Normally when im using an aero its out of necessity and ease either I don't have the space for a slot port and still get the cu ft im striving for and an aeroport enclosure is much easier to build. Im not sure if it was you or another poster who brought it up the op does need to brace the aero and it shouldn't touch any of the sides of the box for the shear fact it may vibrate and be noisy and alter tuning.


----------



## MrAcd (Dec 11, 2014)

Okay i have 7.5 of clearance between the 2 supporting braces on the inside part of the port mounting wall, it claims that it has a 8.25 cutout, does this mean that the port will not fit? also how would i brace the port, put a mdf leg on the bottom of the tube? Also, this question is a bit off the subject, could i run the box sealed and see how it sounds then, if i feel i could more with a port. Come back when i have more money and buy the port kit and just install it then?


----------



## cajunner (Apr 13, 2007)

MrAcd said:


> Okay i have 7.5 of clearance between the 2 supporting braces on the inside part of the port mounting wall, it claims that it has a 8.25 cutout, does this mean that the port will not fit? also how would i brace the port, put a mdf leg on the bottom of the tube? Also, this question is a bit off the subject, could i run the box sealed and see how it sounds then, if i feel i could more with a port. Come back when i have more money and buy the port kit and just install it then?

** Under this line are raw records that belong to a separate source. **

(** A step of a handler of a cancelled turn takes it closer to its end and makes up no answer. *)
Lemma cancelled_handler_step ctx s i pc timed_out :
  turn_ok ctx s -> cancelled s = true -> Forall (fun pc => pc <> CpResolve) (cancellers s) -> handlers s !! i = Some pc ->
  let s' := turn_step ctx s (HandlerStep i timed_out) in
  cancelled s' = true /\ cancellers s' = cancellers s /\
  exists pc', handlers s' !! i = Some pc' /\ remaining pc' = pred (remaining pc) /\
    forall out, out = OutcomeCancelled \/ answered (world s') pc' out -> out = OutcomeCancelled \/ answered (world s) pc out.
Proof.
  intros Hs Hc Hf Hi. pose proof (lookup_lt_Some _ _ _ Hi) as Hl. cbn [turn_step]. rewrite Hi, Hc.
  destruct pc as [r|r|r rx g|r rx g|out g|out]; cbn [handler_step].
  - cbn. rewrite list_lookup_insert_eq by done. split_and!; [done..|]. eexists. split; [done|]. split; [done|]. tauto.
  - destruct (register (rq_key r) (rq_view r) (world s)) as [w' [rx g]] eqn:Er. cbn. rewrite list_lookup_insert_eq by done. split_and!; [done..|]. eexists. split; [done|]. split; [done|].
    intros out [?|(res & Hv & _)]; [by left|]. unfold register in Er. injection Er as <- <- _. cbn [chans] in Hv.
    pose proof (proj2 (proj2 (remove_entry_frame (rq_key r) (world s)))) as Hlen. by rewrite lookup_app_r, Hlen, Nat.sub_diag in Hv by lia.
  - cbn. rewrite list_lookup_insert_eq by done. split_and!; [done..|]. eexists. split; [done|]. split; [done|].
    intros out [?|(res & Hv & ->)]; [by left|]. destruct (resolve_value _ _ _ _ Hv) as [->|Hv']; [by left|right; by exists res].
  - destruct (to_cancel _ _ Hs Hc Hf i r rx g Hi) as (o & Ho & Ha). unfold poll_await. rewrite Ho, Ha. destruct (value o) as [res|] eqn:Hv; cbn; rewrite list_lookup_insert_eq by done; (split_and!; [done..|]); eexists; (split; [done|]); (split; [done|]).
    + intros out [?|Hout]; [by left|]. right. exists res. split; [by rewrite Ho; simpl; rewrite Hv|done].
    + intros out [?|Hout]; by left.
  - cbn. rewrite list_lookup_insert_eq by done. split_and!; [done..|]. eexists. by split; [done|].
  - cbn. rewrite list_lookup_insert_eq by done. split_and!; [done..|]. eexists. by split; [done|].
Qed.
Lemma cancelled_handler_ends ctx i timed_out n s pc :
  turn_ok ctx s -> cancelled s = true -> Forall (fun pc => pc <> CpResolve) (cancellers s) -> handlers s !! i = Some pc -> (remaining pc <= n)%nat ->
  exists out, handlers (run (turn_step ctx) s (replicate n (HandlerStep i timed_out))) !! i = Some (PcDone out) /\ (out = OutcomeCancelled \/ answered (world s) pc out).
Proof.
  revert s pc. induction n as [|n IH]; intros s pc Hs Hc Hf Hi Hn.
  - destruct pc; simpl in Hn; try lia. exists out. split; [exact Hi|by right].
  - destruct (cancelled_handler_step ctx s i pc timed_out Hs Hc Hf Hi) as (Hc' & Hf' & pc' & Hi' & Hr & Ha).
    destruct (IH _ pc' (turn_step_ok _ _ _ Hs) Hc' ltac:(by rewrite Hf') Hi' ltac:(lia)) as (out & Ho & Hout). exists out. split; [exact Ho|by apply Ha].
Qed.

(** ** Theorems *)
(** C27: a cancellation is never lost to a request that races it. In every
    interleaving of requests, cancellations of the turn, operator decisions and
    other users of the registry, once the turn is cancelled and no cancellation
    is still between setting the flag and visiting the registry, every request
    of the turn, wherever its handler is, returns within four steps of that
    handler, without waiting for its timeout; and its answer is cancelled,
    unless it was settled before: by an outcome already chosen, or by a
    decision already in its channel, which the biased select still takes. *)
Theorem permission_cancel_not_lost ctx es ts i pc timed_out :
  let s := run (turn_step ctx) (turn_start es) ts in
  cancelled s = true -> Forall (fun pc => pc <> CpResolve) (cancellers s) ->
  handlers s !! i = Some pc ->
  exists out, handlers (run (turn_step ctx) s (replicate 4 (HandlerStep i timed_out))) !! i = Some (PcDone out) /\
    (out = OutcomeCancelled \/ answered (world s) pc out).
Proof.
  cbn zeta. intros Hc Hf Hi. apply cancelled_handler_ends; try done; [apply turn_run_ok|]. destruct pc; simpl; lia.
Qed.
(* ===== verification/Fallback.v ===== *)
(** * Provider fallback ([bridge-core/src/routing.rs], [fallback_runtime.rs])

    Which candidate may be tried after a provider failure: the pure policy
    ([routing.rs]), the single-use invocation that walks a frozen chain, the
    durable progress record with its validation, and recovery from it
    ([fallback_runtime.rs]; the records are in [task_store.rs]). The file system
    enters as the function [observe] from a path to the identity of the
    directory found there, sampled at each check. *)
From S2P Require Import Prelude Domain.
Open Scope Z_scope.
Open Scope bridge_scope.

(** ** Policy data ([routing.rs]) *)
Inductive FallbackCause := FcQuotaExhausted | FcRegionRestricted | FcBillingFailure | FcRateLimited.
#[global] Instance fallback_cause_eq_dec : EqDecision FallbackCause.
Proof. solve_decision. Defined.
#[global] Instance fallback_cause_countable : Countable FallbackCause.
Proof.
  refine (inj_countable'
    (fun c => match c with FcQuotaExhausted => 0%nat | FcRegionRestricted => 1%nat | FcBillingFailure => 2%nat | FcRateLimited => 3%nat end)
    (fun n => match n with 0%nat => FcQuotaExhausted | 1%nat => FcRegionRestricted | 2%nat => FcBillingFailure | _ => FcRateLimited end) _).
  by intros [].
Defined.
(** Append a row, then update the record and go on. *)
Lemma hoare_row {A} (P : Sys -> Prop) io e g (k : M A) :
  unwritten io -> (forall s, P s -> flight_inv s) ->
  (forall s, P s -> let f' := g (set_sequence (S (fl_sequence (flight s))) (flight s)) in
     fl_sequence f' = S (fl_sequence (flight s)) /\ fl_delivered f' = fl_delivered (flight s) /\
     row_allowed (flight s) (rowsof s) e f') ->
  keeps k -> hoare P (flight_append id io e ;;; modify g ;;; k) (fun _ => flight_inv).
Proof.
  intros Hc HP Hg Hk. eapply hoare_bind; [by apply hoare_append|]. intros ?.
  eapply (hoare_bind _ _ _ (fun _ => flight_inv)); [|done].
  apply hoare_modify. intros s Hs. by eapply appended_inv.
Qed.
Lemma hoare_row_last (P : Sys -> Prop) io e g :
  unwritten io -> (forall s, P s -> flight_inv s) ->
  (forall s, P s -> let f' := g (set_sequence (S (fl_sequence (flight s))) (flight s)) in
     fl_sequence f' = S (fl_sequence (flight s)) /\ fl_delivered f' = fl_delivered (flight s) /\
     row_allowed (flight s) (rowsof s) e f') ->
  hoare P (flight_append id io e ;;; modify g) (fun _ => flight_inv).
Proof.
  intros Hc HP Hg. eapply hoare_bind; [by apply hoare_append|]. intros ?.
  apply hoare_modify. intros s Hs. by eapply appended_inv.
Qed.
Lemma hoare_bare_row (P : Sys -> Prop) io e :
  unwritten io -> (forall s, P s -> flight_inv s) ->
  (forall s, P s -> plain_row e = true /\ (forall x, fl_state (flight s) <> FsSettled x) /\
     (late (fl_state (flight s)) = true -> consumes_when_present e = false) /\ reserved e = 0%nat) ->
  hoare P (flight_append id io e) (fun _ => flight_inv).
Proof.
  intros Hc HP He s Hs. pose proof (hoare_append P io e Hc HP s Hs) as Ha.
  destruct (flight_append id io e s) as [s' [[]|err]]; [|done].
  destruct s' as [f' j' p']. eapply (appended_inv _ _ _ (fun f => f) Ha).
  intros s0 Hs0. destruct (He s0 Hs0) as (H1 & H2 & H3 & H4). split_and!; [done|done|].
  by apply row_plain; [apply fi_flight, HP|..].
Qed.

Lemma is_open_state f : is_open f = true -> fl_state f = FsOpen.
Proof. unfold is_open. by destruct (fl_state f). Qed.
Lemma is_signaling_state f : is_signaling f = true -> fl_state f = FsSignaling.
Proof. unfold is_signaling. by destruct (fl_state f). Qed.

Ltac row_step := intros ?s [?Hinv ?E]; simpl; split_and!; [done|done|].
(* ===== verification/FlightFaults.v ===== *)
(** * Retained resource flights when the journal fails late

    A journal call can fail after its row is in the file. The flight then does
    not know of a row of its own: its next sequence number is stale, the journal
    refuses every further row it proposes, and only a settlement, which is
    numbered by the journal, can still follow. Here: what holds of a flight on
    every schedule, such failures included. *)
From S2P Require Import Prelude Domain ExecutionPolicy FlightJournal ResourceFlight.
Open Scope Z_scope.
Open Scope bridge_scope.

Section Faults.
Context (id attempt : string) (key : FlightKey).
Local Abbreviation rowsof s := (rows (journal s) id).

(** Who was told the result [r]: nobody, or each owner of the rows (a recovery
    settled), or each owner the flight knows (it settled). *)
Definition told (f : Flight) (rs : list JournalRecord) (published : list Aggregation) (r : ResourceActionResult) : Prop :=
  published = [] \/
  exists os, NoDup os /\ published = publish_result id os r /\
    (os = elements (recorded_owners rs) \/
     fl_state f = FsSettled r /\ os = elements (fl_snapshot f ∪ fl_collateral f)).

(** The flight and its rows agree ([flight_ok]) while it knows all of them. *)
Record late_inv (s : Sys) : Prop := {
  ff_journal : journal_ok (journal s) id;
  ff_ordered : dispatch_ordered (rowsof s);
  ff_settled : forall r, fl_state (flight s) = FsSettled r -> settled_result (rowsof s) = Some r;
  ff_slots : fl_process_reserved (flight s) = false -> fl_request_reserved (flight s) = false ->
    has_intent (rowsof s) = true ->
    exists n, outstanding (rowsof s) = Ok n /\ (n + spent (rowsof s) = LIFECYCLE_SLOTS)%nat;
  ff_synced : settled_result (rowsof s) = None -> fl_sequence (flight s) = S (length (rowsof s)) ->
    flight_ok (flight s) (rowsof s);
  ff_untold : settled_result (rowsof s) = None -> fl_delivered (flight s) = ∅ /\ published s = [];
  ff_told : forall r, settled_result (rowsof s) = Some r -> told (flight s) (rowsof s) (published s) r }.

Local Abbreviation hoare := (triple late_inv).
Definition holds {A} (m : M A) : Prop := hoare late_inv m (fun _ => late_inv).
Definition at_late (f : Flight) (s : Sys) : Prop := late_inv s /\ flight s = f.

Lemma holds_get {A} (k : Flight -> M A) Q :
  (forall f, hoare (at_late f) (k f) Q) -> hoare late_inv (bind get k) Q.
Proof. intros H. eapply hoare_bind; [by apply (hoare_get _ at_late)|done]. Qed.
Lemma holds_fail {A} f e (Q : A -> Sys -> Prop) : hoare (at_late f) (fail e) Q.
Proof. by intros s [Hs _]. Qed.
Lemma holds_ret {A} f (a : A) : hoare (at_late f) (ret a) (fun _ => late_inv).
Proof. by intros s [Hs _]. Qed.
Lemma holds_end {A} (a : A) : holds (ret a).
Proof. by intros s Hs. Qed.

(** A change of the record that its rows allow. *)
Lemma late_modify s (g : Flight -> Flight) :
  late_inv s ->
  fl_sequence (g (flight s)) = fl_sequence (flight s) -> fl_delivered (g (flight s)) = fl_delivered (flight s) ->
  fl_process_reserved (g (flight s)) = fl_process_reserved (flight s) ->
  fl_request_reserved (g (flight s)) = fl_request_reserved (flight s) ->
  (forall r, fl_state (g (flight s)) = FsSettled r -> fl_state (flight s) = FsSettled r) ->
  (forall r, fl_state (flight s) = FsSettled r -> fl_state (g (flight s)) = FsSettled r /\
     fl_snapshot (g (flight s)) = fl_snapshot (flight s) /\ fl_collateral (g (flight s)) = fl_collateral (flight s)) ->
  (settled_result (rowsof s) = None -> flight_ok (flight s) (rowsof s) -> flight_ok (g (flight s)) (rowsof s)) ->
  late_inv (mkSys (g (flight s)) (journal s) (published s)).
Proof.
  intros [Hj Ho Hs Hl Hy Hu Ht] E1 E2 E3 E4 Hin Hout Hok.
  split; simpl; rewrite ?E1, ?E2, ?E3, ?E4; eauto.
  intros r Hr. destruct (Ht r Hr) as [?|(os & Hnd & Hp & Hw)]; [by left|right]. exists os. split_and!; [done|done|].
  destruct Hw as [?|[Hst ->]]; [by left|right]. by destruct (Hout r Hst) as (? & -> & ->).
Qed.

the port comes in three pieces or five pieces, the inner flare is a separate piece, the extension tube, collars, and outside flange are all separate pieces.


some have the tube glue on the flares, some have a collar.

as long as you can physically insert the inside flare through the speaker hole, you should be able to build the flare inside the box.

some people simply glue it together and leave it suspended in air, but if you put a brace connecting the pipe or flare inside, to part of the box, it should keep things working right.


----------